*** Begin section ***
Lemma tags_to_genres_bounds tags :
  1 <= List.length (Classifier._tags_to_genres tags) <= 3.
Proof.
  unfold Classifier._tags_to_genres.
  destruct tags as [|t tags]; [simpl; lia|].
  change (Storage.truthy (t :: tags)) with true. cbv beta iota delta [negb].
  match goal with
  | |- context [filter ?p ?l] => destruct (filter p l) as [|g filtered]
  end.
  - apply firstn_nonempty_bounds; [discriminate|lia].
  - apply firstn_nonempty_bounds; [discriminate|lia].
Qed.

(** The loop is entered with fewer than four descriptors and leaves with at
    most four. *)
Lemma timbre_loop_bound table tag_set :
  forall descriptors,
    List.length descriptors < 4 ->
    List.length (Classifier.timbre_loop table tag_set descriptors) <= 4.
Proof.
  induction table as [|[descriptor keywords] table IH];
    intros descriptors H; cbn [Classifier.timbre_loop]; [lia|].
  destruct (existsb (Classifier.keyword_hit tag_set) keywords).
  - destruct (Nat.leb_spec 4 (List.length (descriptors ++ [descriptor])))
      as [Hge|Hlt].
    + rewrite length_app. cbn [List.length]. lia.
    + now apply IH.
  - destruct (Nat.leb_spec 4 (List.length descriptors)) as [Hge|Hlt];
      [lia|now apply IH].
Qed.

Lemma tags_to_timbre_bounds tags :
  1 <= List.length (Classifier._tags_to_timbre tags) <= 4.
Proof.
  unfold Classifier._tags_to_timbre.
  destruct tags as [|t tags]; [cbn; lia|].
  change (Storage.truthy (t :: tags)) with true. cbv beta iota delta [negb].
  assert (H : List.length
                (Classifier.timbre_loop Classifier.TIMBRE_MAP (t :: tags) [])
              <= 4).
  { apply timbre_loop_bound. cbn [List.length]. lia. }
  set (ds := Classifier.timbre_loop Classifier.TIMBRE_MAP (t :: tags) []) in *.
  clearbody ds.
  destruct ds as [|d ds]; cbn [Storage.truthy List.length app] in *; lia.
Qed.

Lemma from_tags_within_bounds c : from_tags c -> within_bounds c.
Proof.
  intros [->|[tags ->]]; unfold within_bounds; simpl.
  - lia.
  - split; [apply tags_to_genres_bounds|apply tags_to_timbre_bounds].
Qed.

Lemma classify_artist_from_tags svc depth name tr :
  match Classifier.classify_artist svc depth name tr with
  | (_, Net.Return c) => from_tags c
  | (_, Net.Raise _) => True
  end.
Proof.
  unfold Classifier.classify_artist, Net.bind.
  destruct (Classifier._search_artist svc depth name tr) as [tr1 [[hit|]|e]];
    try exact I; try (now left).
  destruct (Net.id hit) as [artist_id|]; [|now left].
  destruct (Str.nonempty artist_id); simpl; [|now left].
  destruct (Classifier._get_artist_tags svc depth artist_id tr1)
    as [tr2 [tags|e]]; [|exact I].
  right. now exists tags.
Qed.

(** Unfolding of the monad operations. *)
Ltac run_monad :=
  unfold Net.raise_for_status, Net.json, Classifier.report, Net.sleep in *;
  unfold Net.bind, Net.ret, Net.raise, Net.try_except, Net.emit in *.

Lemma set_from_tags name c cls :
  from_tags c ->
  Forall (fun kv => from_tags (snd kv)) cls ->
  Forall (fun kv => from_tags (snd kv)) (PyDict.set name c cls).
Proof.
  intros Hc Hcls. induction cls as [|[k v] cls IH]; simpl.
  - now constructor.
  - inversion Hcls; subst.
    destruct (String.eqb name k); constructor; auto.
Qed.

Lemma classify_step_from_tags svc depth data prog total cls i name tr :
  Forall (fun kv => from_tags (snd kv)) cls ->
  exists tr' cls',
    Classifier.classify_step svc depth data prog total cls i name tr
      = (tr', Net.Return cls') /\
    Forall (fun kv => from_tags (snd kv)) cls'.
Proof.
  intros Hcls. unfold Classifier.classify_step.
  destruct (Classifier.already_classified data name).
  - run_monad. destruct prog; simpl; eauto.
  - pose proof (classify_artist_from_tags svc depth name tr) as Hc.
    run_monad.
    destruct (Classifier.classify_artist svc depth name tr) as [tr1 [c|e]].
    + pose proof (set_from_tags name Hc Hcls).
      destruct prog; simpl; eauto.
    + assert (Hu : from_tags Classifier.unknown_pair) by now left.
      pose proof (set_from_tags name Hu Hcls).
      destruct prog; simpl; eauto.
Qed.

Lemma classify_loop_from_tags svc depth data prog total names :
  forall cls i tr,
    Forall (fun kv => from_tags (snd kv)) cls ->
    exists tr' cls',
      Classifier.classify_loop svc depth data prog total cls i names tr
        = (tr', Net.Return cls') /\
      Forall (fun kv => from_tags (snd kv)) cls'.
Proof.
  induction names as [|name names IH]; intros cls i tr Hcls; simpl.
  - unfold Net.ret. eauto.
  - unfold Net.bind.
    destruct (classify_step_from_tags svc depth data prog total i name tr Hcls)
      as (tr1 & cls1 & -> & Hcls1).
    now apply IH.
Qed.

(** C9: [_tags_to_genres] yields 1 to 3 entries and [_tags_to_timbre] 1 to
    4, for every tag list, and ["unknown"] for the empty one; whatever
    [classify_artist] returns, and every value of the mapping that
    [classify_batch] returns (it always returns one), is the unknown pair
    or comes from a tag list, and so is within these bounds. *)
Theorem C9_classification_bounds :
  (forall tags, 1 <= List.length (Classifier._tags_to_genres tags) <= 3) /\
  (forall tags, 1 <= List.length (Classifier._tags_to_timbre tags) <= 4) /\
  Classifier._tags_to_genres [] = ["unknown"] /\
  Classifier._tags_to_timbre [] = ["unknown"] /\
  (forall svc depth name tr,
      match Classifier.classify_artist svc depth name tr with
      | (_, Net.Return c) => from_tags c /\ within_bounds c
      | (_, Net.Raise _) => True
      end) /\
  (forall svc depth names existing_data on_progress tr,
      match Classifier.classify_batch svc depth names existing_data
                                      on_progress tr with
      | (_, Net.Return classifications) =>
          Forall (fun kv => from_tags (snd kv) /\ within_bounds (snd kv))
                 classifications
      | (_, Net.Raise _) => False
      end).
Proof.
  split; [exact tags_to_genres_bounds|].
  split; [exact tags_to_timbre_bounds|].
  split; [reflexivity|]. split; [reflexivity|]. split.
  - intros svc depth name tr.
    pose proof (classify_artist_from_tags svc depth name tr) as H.
    destruct (Classifier.classify_artist svc depth name tr) as [tr' [c|e]];
      [|exact I].
    split; [exact H|now apply from_tags_within_bounds].
  - intros svc depth names data prog tr.
    unfold Classifier.classify_batch.
    destruct (@classify_loop_from_tags svc depth data prog
                (List.length names) names [] 1 tr (Forall_nil _))
      as (tr' & cls' & -> & H).
    eapply Forall_impl; [|exact H].
    intros kv Hkv. split; [exact Hkv|now apply from_tags_within_bounds].
Qed.

(** ** Retries *)

Lemma requests_app tr1 tr2 :
  Net.requests (tr1 ++ tr2) = Net.requests tr1 + Net.requests tr2.
Proof. unfold Net.requests. now rewrite filter_app, length_app. Qed.
Lemma budget_le_trans m n a b c :
  budget_le m a b -> budget_le n b c -> budget_le (m + n) a c.
Proof.
  destruct a, b, c; simpl; try done. intros (?&?&?&?&?) (?&?&?&?&?).
  repeat split; try congruence; lia.
Qed.

Lemma disciplined_same {A} (m : RD A) :
  (forall r, rd_ok r -> (m r).2 = r) -> disciplined m.
Proof.
  intros H r Hr. rewrite H by done. split; [done|].
  exists []. split; [done|]. apply budget_le_refl.
Qed.

Lemma disciplined_ret {A} (a : A) : disciplined (mret a : RD A).
Proof. by apply disciplined_same. Qed.

Lemma disciplined_err {A} e : disciplined (st_err e : RD A).
Proof. by apply disciplined_same. Qed.

Lemma disciplined_bind {A B} (m : RD A) (f : A -> RD B) :
  disciplined m -> (forall a, disciplined (f a)) -> disciplined (m ≫= f).
Proof.
  intros Hm Hf r Hr. unfold mbind, ST_bind, st_bind.
  destruct (Hm r Hr) as (Hr1 & e1 & He1 & Hb1).
  destruct (m r) as [[a|e] r1] eqn:E; simpl in *; [|eauto].
  destruct (Hf a r1 Hr1) as (Hr2 & e2 & He2 & Hb2). split; [done|].
  exists (e1 ++ e2). split; [by rewrite He1, He2, app_assoc|].
  rewrite len_app. by eapply budget_le_trans.
Qed.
*** End section ***
Only lines that contain the string "pose" count; pick each one out of the records and copy it.

  - pose proof (classify_artist_from_tags svc depth name tr) as Hc.
    + pose proof (set_from_tags name Hc Hcls).
      pose proof (set_from_tags name Hu Hcls).
    pose proof (classify_artist_from_tags svc depth name tr) as H.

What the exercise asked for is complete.